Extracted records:
(* ===== verification/OrderFlowEngine.v ===== *)
(** The engine of crates/hedge-orderflow (engine.rs), the War_Mode profile (war_mode.rs, a
    copy of which is in crates/hedge-features) and the way the service builds its books from
    messages (bin/main.rs).  A lock is held for a whole call, so a call is one step. *)

From S2P Require Import Prelude Ieee Core Schemas OrderFlow OrderFlowDetector.

(** ** The War_Mode profile: three atomics, written by one control task *)

Module WarModeProfile.

Definition NORMAL_SCAN_MULTIPLIER : f32 := f32_one.
Definition NORMAL_MIN_CONFIDENCE : f32 := f_zero.

Record t := mk { active : bool; scan_multiplier_bits : Z; min_confidence_bits : Z }.

Definition inactive : t :=
  mk false (f32_to_bits NORMAL_SCAN_MULTIPLIER) (f32_to_bits NORMAL_MIN_CONFIDENCE).

(** The stores of [activate] and [deactivate] in program order. *)
Inductive store := Active (b : bool) | ScanMultiplier (bits : Z) | MinConfidence (bits : Z).
Definition write (p : t) (s : store) : t :=
  match s with
  | Active b => mk b (scan_multiplier_bits p) (min_confidence_bits p)
  | ScanMultiplier bits => mk (active p) bits (min_confidence_bits p)
  | MinConfidence bits => mk (active p) (scan_multiplier_bits p) bits
  end.
Definition activate_stores (scan_multiplier min_confidence : f32) : list store :=
  [ScanMultiplier (f32_to_bits scan_multiplier); MinConfidence (f32_to_bits min_confidence); Active true].
Definition deactivate_stores : list store :=
  [Active false; ScanMultiplier (f32_to_bits NORMAL_SCAN_MULTIPLIER);
   MinConfidence (f32_to_bits NORMAL_MIN_CONFIDENCE)].
Definition activate (p : t) (scan_multiplier min_confidence : f32) : t :=
  foldl write p (activate_stores scan_multiplier min_confidence).
Definition deactivate (p : t) : t := foldl write p deactivate_stores.

Definition is_active (p : t) : bool := active p.
Definition scan_multiplier (p : t) : f32 := f32_of_bits (scan_multiplier_bits p).
Definition min_confidence (p : t) : f32 := f32_of_bits (min_confidence_bits p).
Definition sensitivity_factor (p : t) : f32 :=
  if is_active p then
    let m := scan_multiplier p in if f_gt m f_zero then m else NORMAL_SCAN_MULTIPLIER
  else NORMAL_SCAN_MULTIPLIER.

(** A reader that runs between two stores of an activation that follows a deactivation (or
    the start) and sees the flag sees both new values. *)
Lemma active_implies_profile p m c k : f32_valid m -> f32_valid c ->
  let p' := foldl write (deactivate p) (take k (activate_stores m c)) in
  is_active p' = true -> scan_multiplier p' = m /\ min_confidence p' = c.
Proof.
  intros Hm Hc. destruct k as [| [| [| k]]]; cbn; try done.
  unfold scan_multiplier, min_confidence. cbn. rewrite take_nil. cbn.
  intros _. by rewrite !f32_of_to_bits.
Qed.

(** While a profile is replaced by another without a deactivation between, a reader can see
    the multiplier of the new one with the floor of the old one. *)
Lemma reactivation_mixes_profiles p m c m' c' : f32_valid c -> f32_valid m' ->
  let p' := foldl write (activate p m c) (take 1 (activate_stores m' c')) in
  is_active p' = true /\ scan_multiplier p' = m' /\ min_confidence p' = c.
Proof. intros Hc Hm. cbn. unfold scan_multiplier, min_confidence. cbn. by rewrite !f32_of_to_bits. Qed.

End WarModeProfile.

(** ** Snapshots (metrics.rs) and per-symbol state (engine.rs) *)

Record OrderflowSnapshot := mk_OrderflowSnapshot {
  of_symbol : Z;
  of_bid_ask_imbalance : f32;
  aggressive_buyer_volume : Z;
  aggressive_seller_volume : Z;
  of_rolling_delta : Z;
  of_liquidity_pressure : f32;
  events : BoundedEvents.t OrderflowEvent.t;
}.

Definition EVENTS : nat := 4.

Definition empty_snapshot (symbol : Z) : OrderflowSnapshot :=
  mk_OrderflowSnapshot symbol f_zero 0 0 0 f_zero (BoundedEvents.new EVENTS).

Module OrderflowState.

Record t := mk {
  symbol : Z;
  book : LiveBook.t;
  detector : Detector.t;
  delta : RollingDelta.t;
  heatmap : OrderflowHeatmap.t;
}.

Definition with_window (symbol rolling_delta_window_ns : Z) : t :=
  mk symbol LiveBook.new Detector.new (RollingDelta.with_window rolling_delta_window_ns)
    (OrderflowHeatmap.new symbol).
Definition new (symbol : Z) : t := with_window symbol RollingDelta.DEFAULT_ROLLING_DELTA_WINDOW_NS.
Definition get_current_heatmap (s : t) : HeatmapSnapshot.t := OrderflowHeatmap.get_snapshot (heatmap s).

(** The struct both handlers build at their end. *)
Definition snapshot (s : t) (now_ns : Z) (out : BoundedEvents.t OrderflowEvent.t) : OrderflowSnapshot :=
  mk_OrderflowSnapshot (symbol s) (Indicators.bid_ask_imbalance (book s))
    (RollingDelta.buyer_volume (delta s) now_ns) (RollingDelta.seller_volume (delta s) now_ns)
    (RollingDelta.signed_delta (delta s) now_ns) (Indicators.liquidity_pressure (book s)) out.

Definition ingest_book (s : t) (update : OrderBook) (now_ns : Z) : option OrderflowSnapshot * t :=
  let '(accepted, b) := LiveBook.apply (book s) update in
  if negb accepted then (None, s)
  else
    let hm := OrderflowHeatmap.publish_from_book (heatmap s) b now_ns in
    let '(det, (out, _)) := Detector.observe_book (detector s) b now_ns (BoundedEvents.new EVENTS) in
    let s := mk (symbol s) b det (delta s) hm in
    (Some (snapshot s now_ns out), s).

Definition ingest_tick (s : t) (tick : Tick) (now_ns : Z) : OrderflowSnapshot * t :=
  let buyer_v := match LiveBook.top_ask (book s) with
                 | Some ask => if price_paise ask <=? ltp_paise tick then ltq tick else 0
                 | None => 0
                 end in
  let seller_v := match LiveBook.top_bid (book s) with
                  | Some bid => if ltp_paise tick <=? price_paise bid then ltq tick else 0
                  | None => 0
                  end in
  let dl := if negb (buyer_v =? 0) || negb (seller_v =? 0)
            then RollingDelta.record (delta s) now_ns buyer_v seller_v else delta s in
  let '(det, (out, _)) := Detector.observe_trade (detector s) tick (book s) (BoundedEvents.new EVENTS) in
  let s := mk (symbol s) (book s) det dl (heatmap s) in
  (snapshot s now_ns out, s).

End OrderflowState.

(** ** The engine *)

Module OrderflowEngine.

Record t := mk {
  inner : gmap Z OrderflowState.t;
  rolling_delta_window_ns : Z;
  war_mode : WarModeProfile.t;
}.

Definition with_window (window : Z) : t := mk ∅ window WarModeProfile.inactive.
Definition new : t := with_window RollingDelta.DEFAULT_ROLLING_DELTA_WINDOW_NS.

(** [entry(symbol).or_insert_with(...)] *)
Definition entry (e : t) (symbol : Z) : OrderflowState.t :=
  match inner e !! symbol with
  | Some s => s
  | None => OrderflowState.with_window symbol (rolling_delta_window_ns e)
  end.
Definition put (e : t) (symbol : Z) (s : OrderflowState.t) : t :=
  mk (<[symbol := s]> (inner e)) (rolling_delta_window_ns e) (war_mode e).

Definition ensure_symbol (e : t) (symbol : Z) : t := put e symbol (entry e symbol).
Definition current_heatmap (e : t) (symbol : Z) : option HeatmapSnapshot.t :=
  OrderflowState.get_current_heatmap <$> inner e !! symbol.
Definition ingest_book (e : t) (book : OrderBook) (now_ns : Z) : option OrderflowSnapshot * t :=
  let symbol := ob_symbol book in
  let '(r, s) := OrderflowState.ingest_book (entry e symbol) book now_ns in (r, put e symbol s).
Definition ingest_tick (e : t) (tick : Tick) (now_ns : Z) : OrderflowSnapshot * t :=
  let symbol := tk_symbol tick in
  let '(r, s) := OrderflowState.ingest_tick (entry e symbol) tick now_ns in (r, put e symbol s).
Definition tracked_symbol_count (e : t) : nat := size (inner e).

(** *** The specification: one independent state per symbol *)

Inductive message := BookUpdate (book : OrderBook) (now_ns : Z) | TradeTick (tick : Tick) (now_ns : Z).
Definition symbol_of (m : message) : Z :=
  match m with BookUpdate b _ => ob_symbol b | TradeTick t _ => tk_symbol t end.

Definition handle (e : t) (m : message) : option OrderflowSnapshot * t :=
  match m with
  | BookUpdate b now_ns => ingest_book e b now_ns
  | TradeTick tk now_ns => let '(r, e) := ingest_tick e tk now_ns in (Some r, e)
  end.
Fixpoint replies (e : t) (ms : list message) : list (Z * option OrderflowSnapshot) :=
  match ms with
  | [] => []
  | m :: ms => let '(r, e) := handle e m in (symbol_of m, r) :: replies e ms
  end.

Definition handle_alone (s : OrderflowState.t) (m : message) : option OrderflowSnapshot * OrderflowState.t :=
  match m with
  | BookUpdate b now_ns => OrderflowState.ingest_book s b now_ns
  | TradeTick tk now_ns => let '(r, s) := OrderflowState.ingest_tick s tk now_ns in (Some r, s)
  end.
Fixpoint replies_alone (s : OrderflowState.t) (ms : list message) : list (option OrderflowSnapshot) :=
  match ms with
  | [] => []
  | m :: ms => let '(r, s) := handle_alone s m in r :: replies_alone s ms
  end.

Lemma handle_spec e m :
  let '(r, s) := handle_alone (entry e (symbol_of m)) m in handle e m = (r, put e (symbol_of m) s).
Proof.
  destruct m as [b now_ns | tk now_ns]; cbn [handle_alone handle symbol_of].
  - unfold ingest_book. by destruct (OrderflowState.ingest_book _ _ _).
  - unfold ingest_tick. by destruct (OrderflowState.ingest_tick _ _ _).
Qed.

Lemma entry_put e k s k' : entry (put e k s) k' = if decide (k = k') then s else entry e k'.
Proof.
  unfold entry, put. cbn [inner rolling_delta_window_ns]. case_decide as Hk.
  - by rewrite Hk, lookup_insert_eq.
  - by rewrite lookup_insert_ne.
Qed.

Lemma replies_of_symbol ms : forall e k,
  (filter (fun x => x.1 = k) (replies e ms)).*2
  = replies_alone (entry e k) (filter (fun m => symbol_of m = k) ms).
Proof.
  induction ms as [| m ms IH]; intros e k; cbn [replies]; [done |].
  pose proof (handle_spec e m) as Hh. rewrite (filter_cons _ m).
  destruct (decide (symbol_of m = k)) as [Hk | Hk].
  - rewrite Hk in Hh. cbn [replies_alone]. destruct (handle_alone (entry e k) m) as [r s] eqn:E.
    rewrite Hh, filter_cons. cbn [fst]. rewrite decide_True by done. rewrite fmap_cons. cbn [snd].
    rewrite IH, entry_put. by rewrite decide_True.
  - destruct (handle_alone _ m) as [r s]. rewrite Hh, filter_cons. cbn [fst].
    rewrite decide_False by done. rewrite IH, entry_put. by rewrite decide_False.
Qed.
End OrderflowEngine.

(** On any interleaving of book updates and ticks of many symbols, the snapshots the
    engine returns for one symbol are those of an order-flow state of its own that receives
    that symbol's messages only, in order. *)
Theorem orderflow_symbols_are_independent (window symbol : Z) (ms : list OrderflowEngine.message) :
  (filter (fun x => x.1 = symbol) (OrderflowEngine.replies (OrderflowEngine.with_window window) ms)).*2
  = OrderflowEngine.replies_alone (OrderflowState.with_window symbol window)
      (filter (fun m => OrderflowEngine.symbol_of m = symbol) ms).
Proof. apply OrderflowEngine.replies_of_symbol. Qed.

(** ** The service's books (bin/main.rs): at most one level a side *)

(** The numeric fields of a message, after the JSON defaults. *)
Record BookFields := mk_BookFields {
  f_symbol_id : Z; f_bid_paise : Z; f_bid_qty : Z; f_ask_paise : Z; f_ask_qty : Z; f_ts_ns : Z;
}.

Definition book_of_fields (f : BookFields) : OrderBook :=
  mk_OrderBook (replicate 16 0) (f_symbol_id f) 0
    (if 0 <? f_bid_qty f then [mk_BookLevel (f_bid_paise f) (f_bid_qty f) 1] else [])
    (if 0 <? f_ask_qty f then [mk_BookLevel (f_ask_paise f) (f_ask_qty f) 1] else [])
    (f_ts_ns f).

(** The messages with symbol 0 are skipped. *)
Definition handle_book_message (e : OrderflowEngine.t) (f : BookFields) (now_ns : Z) :
    option OrderflowSnapshot * OrderflowEngine.t :=
  if f_symbol_id f =? 0 then (None, e) else OrderflowEngine.ingest_book e (book_of_fields f) now_ns.

(** A book of one level a side has no gap to report. *)
Lemma service_books_have_no_gap f b side tick :
  let b' := (LiveBook.apply b (book_of_fields f)).2 in
  (length (LiveBook.bid_levels b) <= 1)%nat -> (length (LiveBook.ask_levels b) <= 1)%nat ->
  Detector.detect_liquidity_gap side (LiveBook.bid_levels b') tick = None
  /\ Detector.detect_liquidity_gap side (LiveBook.ask_levels b') tick = None.
Proof.
  assert (forall l, (length l <= 1)%nat -> Detector.detect_liquidity_gap side l tick = None) as Hl.
  { intros [| x [| y l]] H; try done. simpl in H. lia. }
  intros b' Hb Ha. unfold b', LiveBook.apply. destruct (_ && _); [by split; apply Hl |].
  cbn [LiveBook.bid_levels LiveBook.ask_levels snd]. rewrite !LiveBook.fill_take.
  split; apply Hl; rewrite length_take; unfold book_of_fields; cbn;
    destruct (0 <? _); simpl; lia.
Qed.

(** A trade inside a crossed book is counted on both sides of the delta, while the detector
    takes it for a buy. *)
Lemma crossed_book_counts_both_sides (s : OrderflowState.t) bid ask tick :
  LiveBook.top_bid (OrderflowState.book s) = Some bid ->
  LiveBook.top_ask (OrderflowState.book s) = Some ask ->
  price_paise ask <= ltp_paise tick <= price_paise bid -> ltq tick <> 0 ->
  OrderflowState.delta (OrderflowState.ingest_tick s tick 0).2
  = RollingDelta.record (OrderflowState.delta s) 0 (ltq tick) (ltq tick)
  /\ Detector.aggressor_side (ltp_paise tick) (OrderflowState.book s) = Some Side.Buy.
Proof.
  intros Hb Ha [Hlo Hhi] Hq. unfold OrderflowState.ingest_tick, Detector.aggressor_side.
  rewrite Hb, Ha, (proj2 (Z.leb_le _ _) Hlo), (proj2 (Z.leb_le _ _) Hhi).
  destruct (Z.eqb_spec (ltq tick) 0); [done |]. cbn [negb orb].
  by destruct (Detector.observe_trade _ _ _ _) as [det [out cnt]].
Qed.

◆ Task item: Given the records above, reproduce precisely and only the lines between the line holding "Definition deactivate_stores : list" and the line holding "if is_active p then", inclusive.

◆ Reply to the task:
Definition deactivate_stores : list store :=
  [Active false; ScanMultiplier (f32_to_bits NORMAL_SCAN_MULTIPLIER);
   MinConfidence (f32_to_bits NORMAL_MIN_CONFIDENCE)].
Definition activate (p : t) (scan_multiplier min_confidence : f32) : t :=
  foldl write p (activate_stores scan_multiplier min_confidence).
Definition deactivate (p : t) : t := foldl write p deactivate_stores.

Definition is_active (p : t) : bool := active p.
Definition scan_multiplier (p : t) : f32 := f32_of_bits (scan_multiplier_bits p).
Definition min_confidence (p : t) : f32 := f32_of_bits (min_confidence_bits p).
Definition sensitivity_factor (p : t) : f32 :=
  if is_active p then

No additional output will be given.